The kid’s word isn’t really much. If he wanted to rob her she wouldn’t be able to put up much fight. If this Tommy person is at the house what is she going to say to him? He could well just be another homeless person who has nothing to do with Tony. Maybe he was just embarrassed at her giving him money like that in the street. Abandoned houses and homeless kids, she feels like she’s in a cliched movie.

‘How did you end up out here then?’

‘Did some stupid things a few years back, my parents didn’t give a shit about me, I ended up in care and then when I turned sixteen I was on my own.’

‘What? No help at all?’

‘Nope, they don’t give a fuck and want you out of the system.’

She wants to ask him more questions but feels as if she would be prying. He answers her politely but she gets the feeling he’d rather they walked in silence. She hadn’t thought about it before but the kid probably wants something for doing this. She’ll give him a tenner.

‘This is it here.’

They’re standing outside a set of Victorian terraced houses. They don’t look abandoned, she looks at him.

‘You have to go down the side steps, the place is in the basement. Don’t know who will be in there though so be careful.’

‘You’re not coming with me?’

‘I don’t like going in there. It’s filthy. Just push the door in and put your head in the door, if there’s someone there you’ll know.’

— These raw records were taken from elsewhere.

Lemma find_Some_in {A} (f : A -> bool) l x : List.find f l = Some x -> x ∈ l /\ f x = true.
Proof using. intros Hf. apply List.find_some in Hf as [Hin Hx]. split; [|done]. now apply list_elem_of_In. Qed.

Lemma same_variable_span n a : same_variable m text n a = true -> a.(n_op) = Q_VARIABLE /\ span m text a = span m text n /\ a.(n_end) - a.(n_begin) = n.(n_end) - n.(n_begin).
Proof using.
  unfold same_variable. rewrite !andb_true_iff. intros [[H1 H2] H3]. apply Z.eqb_eq in H1, H2, H3. apply lex_eq in H3. auto.
Qed.
(** Two variables of one name have one type and name. *)
Lemma variable_ok_same payload x y : variable_ok m text o payload x -> variable_ok m text o payload y -> span m text x = span m text y ->
  x.(n_begin) <= x.(n_end) -> y.(n_begin) <= y.(n_end) ->
  x.(n_type) = y.(n_type) /\ x.(n_data_size) = y.(n_data_size) /\ slice payload x.(n_data_offset) x.(n_data_size) = slice payload y.(n_data_offset) y.(n_data_size).
Proof using.
  intros (kx & Fx & Tx & Dx & Sx) (ky & Fy & Ty & Dy & Sy) Hs Hx Hy. rewrite Hs in *. assert (kx = ky) as -> by congruence.
  pose proof (span_length m text x Hx) as Lx. pose proof (span_length m text y Hy) as Ly. rewrite Hs in Lx. split_and!; [congruence|lia|congruence].
Qed.

Section Slots.
Context (p : tlv_query_program_t) (g : list query_node_t) (stride : Z) (payload : list Z).
Context (Hstride : stride mod 16 = 0) (Hptext : p.(p_text_size) = size) (Hpstride : p.(p_codec_stride) = stride)
  (Hpsize : p.(p_payload_size) = zlen payload) (Hppayload : p.(p_payload) = payload) (Hcount : zlen p.(p_nodes) < QUERY_NONE)
  (Hsettled : each (fun i n => settled g i stride payload n) p.(p_nodes)) (Hargs : Forall2 same_arguments g p.(p_nodes)).

Lemma settled_in x : x ∈ p.(p_nodes) -> exists i, settled g i stride payload x.
Proof using Hsettled. intros Hx. apply list_elem_of_lookup_1 in Hx as [j Hj]. eauto. Qed.

Lemma instruction_valid_here x i variables rest : settled g i stride payload x -> i <= QUERY_NONE ->
  nodes_valid p (x :: rest) i variables = match variable_valid p x i variables with None => None | Some variables => nodes_valid p rest (i + 1) variables end.
Proof.
  intros Hx Hi. cbn [nodes_valid]. rewrite Hptext, Hpstride, Hpsize, (settled_links _ _ _ _ _ Hi Hx), (settled_call_valid _ _ _ _ _ _ Hargs Hx).
  rewrite (settled_type_valid _ _ _ _ _ Hstride Hx), (settled_literal_valid _ _ _ _ _ Hx), (settled_data_valid _ _ _ _ _ Hi Hx). done.
Qed.

Lemma variable_checked x variables : variable_ok m text o payload x -> x.(n_begin) + 2 <= x.(n_end) -> x.(n_variable_slot) <= variables ->
  (negb (x.(n_type) =? V_NUMBER) && negb (x.(n_type) =? V_BYTES) && negb (x.(n_type) =? V_STRING)) || (variables <? x.(n_variable_slot)) || (x.(n_data_size) =? 0) = false.
Proof.
  intros Hv Hl Hs. pose proof Hv as (_ & _ & _ & Hd & _). destruct (Z.ltb_spec variables x.(n_variable_slot)); [lia|]. destruct (Z.eqb_spec x.(n_data_size) 0); [lia|].
  destruct (variable_ok_type _ _ Hv) as [-> |[-> | ->]]; done.
Qed.

Lemma variable_valid_known earlier rest x a variables : p.(p_nodes) = earlier ++ x :: rest -> slots_ok earlier variables ->
  x.(n_op) = Q_VARIABLE -> List.find (same_variable m text x) earlier = Some a -> x.(n_variable_slot) = a.(n_variable_slot) ->
  variable_valid p x (zlen earlier) variables = Some variables /\ slots_ok (earlier ++ [x]) variables.
Proof.
  intros Hp [Hlt Hname] Hop Hfind Hslot. apply find_Some_in in Hfind as [Ha Hsame]. apply same_variable_span in Hsame as (Hopa & Hspan & _).
  assert (Hearlier : forall y, y ∈ earlier -> y ∈ p.(p_nodes)) by (intros y Hy; rewrite Hp; apply elem_of_app; now left).
  pose proof (Hlt a Ha Hopa) as Hbound. destruct (settled_in x) as [ix Hx]; [rewrite Hp; apply elem_of_app; right; left|].
  pose proof (se_variable _ _ _ _ _ _ _ _ _ Hx Hop) as Hvx. pose proof (ba_variable _ _ _ _ _ (se_base _ _ _ _ _ _ _ _ _ Hx) Hop) as Hlx.
  split.
  - unfold variable_valid. rewrite Hop. change (Q_VARIABLE =? Q_VARIABLE) with true. cbv iota. rewrite variable_checked by (auto; lia).
    destruct (Z.eqb_spec x.(n_variable_slot) variables); [lia|]. rewrite Nat2Z.id, Hp, take_app_length.
    destruct (List.find (same_slot (n_variable_slot x)) earlier) as [first|] eqn:Ef.
    + apply find_Some_in in Ef as [Hin Hs]. apply andb_true_iff in Hs as [Hs1 Hs2]. apply Z.eqb_eq in Hs1, Hs2.
      destruct (settled_in first) as [jf Hf]; [auto|]. pose proof (se_variable _ _ _ _ _ _ _ _ _ Hf Hs1) as Hvf. pose proof (ba_variable _ _ _ _ _ (se_base _ _ _ _ _ _ _ _ _ Hf) Hs1) as Hlf.
      destruct (variable_ok_same payload first x) as (Ht & Hd & Hsl); [done|done| |lia|lia|].
      { rewrite <- Hspan. apply Hname; auto. congruence. }
      rewrite Ht, Hd, !Z.eqb_refl. unfold query_payload. rewrite Hppayload. fold (slice payload first.(n_data_offset) x.(n_data_size)) (slice payload x.(n_data_offset) x.(n_data_size)).
      rewrite Hd in Hsl. rewrite Hsl, (proj2 (lex_eq _ _) eq_refl). done.
    + exfalso. apply list_elem_of_In in Ha. pose proof (List.find_none _ _ Ef a Ha) as Hno. unfold same_slot in Hno. rewrite Hopa, Hslot, !Z.eqb_refl in Hno. discriminate.
  - assert (Hxy : forall y, y ∈ earlier -> y.(n_op) = Q_VARIABLE -> x.(n_variable_slot) = y.(n_variable_slot) -> span m text x = span m text y).
    { intros y Hy Hyop Hs. rewrite <- Hspan. apply Hname; auto. congruence. }
    split.
    + intros y Hy Hy'. apply elem_of_app in Hy as [Hy|Hy%list_elem_of_singleton]; [auto|subst y; lia].
    + intros y z Hy Hz Hyop Hzop Hs. apply elem_of_app in Hy as [Hy|Hy%list_elem_of_singleton], Hz as [Hz|Hz%list_elem_of_singleton]; subst; auto. symmetry. auto.
Qed.
Lemma int64_minimal_canonical_witness :
  exists v, fst (fst (fst (decode_integer (mem_of 1 [255; 127]) (Ptr 1 0) 2 (Some 0) 8 None))) = TLV_OK /\
    v = -129 /\ exists m2 dg2,
    tlv_codec_encode (Some tlv_codec_int64_minimal_be) (mem_of 1 []) (Some v) 8 (Ptr 2 0) 4 (Some 0) None =
      (TLV_OK, m2, Some 2, dg2) /\ bytes_of m2 (Ptr 2 0) 2 = [255; 127].
Proof.
  pose proof (int64_minimal_canonical (mem_of 1 [255; 127]) (Ptr 1 0) 2 8 0 None ltac:(discriminate) ltac:(lia) ltac:(lia)) as H.
  destruct (decode_integer (mem_of 1 [255; 127]) (Ptr 1 0) 2 (Some 0) 8 None) as [[[rc m'] value] dg] eqn:E.
  destruct H as (_ & Hiff & _ & Hok). cbn [fst].
  assert (rc = TLV_OK) as -> by (apply (f_equal (fun x => fst (fst (fst x)))) in E; vm_compute in E; congruence).
  destruct (Hok eq_refl) as (v & -> & _ & Hv & Henc). exists v. split; [reflexivity|].
  split; [rewrite Hv; vm_compute; reflexivity|].
  destruct (Henc (mem_of 1 []) (Ptr 2 0) 4 0 None ltac:(discriminate) ltac:(lia)) as (m2 & dg2 & H1 & H2).
  exists m2, dg2. split; [exact H1|]. etransitivity; [exact H2|]. vm_compute. reflexivity.
Defined.

Lemma value_codec_roundtrip_witness :
  exists m' dg v dg',
    tlv_codec_encode (Some tlv_codec_uint32_le) (mem_of 1 []) (Some 305419896) 4 (Ptr 1 0) 8 (Some 0) None =
      (TLV_OK, m', Some 4, dg) /\ bytes_of m' (Ptr 1 0) 4 = [120; 86; 52; 18] /\
    tlv_codec_decode (Some tlv_codec_uint32_le) m' (Ptr 1 0) 4 (Some 0) 4 None = (TLV_OK, m', Some v, dg') /\
    v = 305419896.
Proof.
  destruct (value_codec_roundtrip tlv_codec_uint32_le uint32_le_lawful (mem_of 1 []) 305419896 0 [120; 86; 52; 18]
    (Ptr 1 0) 8 4 0 None None None I eq_refl ltac:(discriminate) ltac:(cbn; lia) ltac:(cbn; lia) I)
    as (_ & m' & dg & v & dg' & E1 & _ & Hb & E2 & Hv).
  exists m', dg, v, dg'. split; [exact E1|]. split; [exact Hb|]. split; [exact E2|exact Hv].
Defined.
Definition tlv_text_encode (context : option tlv_text_codec_config_t) : codec_encode_fn tlv_value_t :=
  fun m value size data capacity written diagnostic =>
  let diagnostic := tlv_codec_diagnostic_init diagnostic (codec_operation data) in
  match written with
  | None => encoded m written diagnostic TLV_ERR_NULL_ARG
  | Some _ =>
      let written := Some 0 in
      match context, value with
      | Some config, Some text =>
          if is_null data && negb (capacity =? 0) then encoded m written diagnostic TLV_ERR_NULL_ARG
          else if negb (text_valid_config config) then encoded m written diagnostic TLV_ERR_INVALID_ARG
          else if negb (size =? sizeof_value) then encoded m written diagnostic TLV_ERR_INVALID_VALUE
          else if is_null text.(v_data) && negb (text.(v_size) =? 0) then encoded m written diagnostic TLV_ERR_NULL_ARG
          else
            let '(rc, length) := tlv_size_to_native text.(v_size) (Some 0) in
            if negb (is_ok rc) then encoded m written diagnostic TLV_ERR_INVALID_VALUE
            else
              let length := cell 0 length in
              let bytes := if negb (config.(tc_zero_padding) =? 0) && (length <? config.(tc_width)) then config.(tc_width) else length in
              if (negb (config.(tc_width) =? 0) && negb (bytes =? config.(tc_width))) || negb (valid_text config m text.(v_data) length) then
                encoded m written diagnostic TLV_ERR_INVALID_VALUE
              else if negb (is_null data) && (capacity <? bytes) then encoded m written diagnostic TLV_ERR_BUFFER_TOO_SHORT
              else
                let m :=
                  if negb (is_null data) then
                    let m := if negb (length =? 0) then memcpy m data text.(v_data) length else m in
                    if length <? bytes then memset m (data +p length) 0 (bytes - length) else m
                  else m in
                encoded m (Some bytes) diagnostic TLV_OK
      | _, _ => encoded m written diagnostic TLV_ERR_NULL_ARG
      end
  end.

Definition tlv_text_codec (config : option tlv_text_codec_config_t) : tlv_codec_t tlv_value_t :=
  mk_codec (Some (tlv_text_decode config)) (Some (tlv_text_encode config)).
End Text.

(** ** IPv4 *)

(** [tlv_ipv4_t] is its [bytes]. *)
Definition decode_ipv4 : codec_decode_fn (list Z) := fun m data size value capacity diagnostic =>
  let diagnostic := tlv_codec_diagnostic_init diagnostic TLV_CODEC_OP_DECODE in
  if negb (size =? 4) then decoded m value diagnostic TLV_ERR_INVALID_VALUE
  else if capacity <? 4 then decoded m value diagnostic TLV_ERR_BUFFER_TOO_SHORT
  else decoded m (store value (bytes_of m data 4)) diagnostic TLV_OK.

Definition encode_ipv4 : codec_encode_fn (list Z) := fun m value size data capacity written diagnostic =>
  let diagnostic := tlv_codec_diagnostic_init diagnostic (codec_operation data) in
  if negb (size =? 4) then encoded m written diagnostic TLV_ERR_INVALID_VALUE
  else if negb (is_null data) && (capacity <? 4) then encoded m written diagnostic TLV_ERR_BUFFER_TOO_SHORT
  else
    let m := if negb (is_null data) then put_at m data (cell [] value) else m in
    encoded m (store written 4) diagnostic TLV_OK.

Definition tlv_codec_ipv4 : tlv_codec_t (list Z) := mk_codec (Some decode_ipv4) (Some encode_ipv4).

Record tlv_ipv4_list_t := mk_ipv4_list { il_raw : tlv_value_t }.

Section Ipv4List.
Context `{Platform} `{ValueLayout}.

(** The result, and what [length] then holds. *)
Definition validate_list (value : tlv_value_t) (length : Z) : tlv_result_t * Z :=
  if is_null value.(v_data) && negb (value.(v_size) =? 0) then (TLV_ERR_NULL_ARG, length)
  else
    let '(rc, native) := tlv_size_to_native value.(v_size) (Some length) in
    if negb (is_ok rc) || negb (cell length native mod 4 =? 0) then (TLV_ERR_INVALID_VALUE, cell length native)
    else (TLV_OK, cell length native).

Definition decode_ipv4_list : codec_decode_fn tlv_ipv4_list_t := fun m data size value capacity diagnostic =>
  let diagnostic := tlv_codec_diagnostic_init diagnostic TLV_CODEC_OP_DECODE in
  if negb (size mod 4 =? 0) then decoded m value diagnostic TLV_ERR_INVALID_VALUE
  else if capacity <? sizeof_value then decoded m value diagnostic TLV_ERR_BUFFER_TOO_SHORT
  else decoded m (store value (mk_ipv4_list (mk_value data size))) diagnostic TLV_OK.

She takes a tenner from her purse and puts it in the kid’s hand. He nods his head in thanks and walks off into the darkness of the park opposite the houses. She could come back another day, come back when it’s day time. She might not get another chance with the new job though. She descends the stairs to the side and stands outside the door. She pushes it, it opens without making a noise. She hears someone inside moving. She steps back from the door and looks back up the stairs. Come Jennifer, you’ve been waiting years to find him and now you might have the slightest of chances. She steps in the door, there’s a person sitting on the floor of what looks like it used to be a living room. There’s a torch shining on the floor. Is it him?

Continued tomorrow…

The first two parts to this story are below:

Part 1

Part 2

I’m literally making this story up each time I sit down to write it so I hope there aren’t too many plot holes and those of you reading it are enjoying it! We’ll see where it goes over the next week or so. I find writing like this is good practice. I’ve not got the time to edit this one tonight as I have other things to do so apologies for any grammar or spelling mistakes. 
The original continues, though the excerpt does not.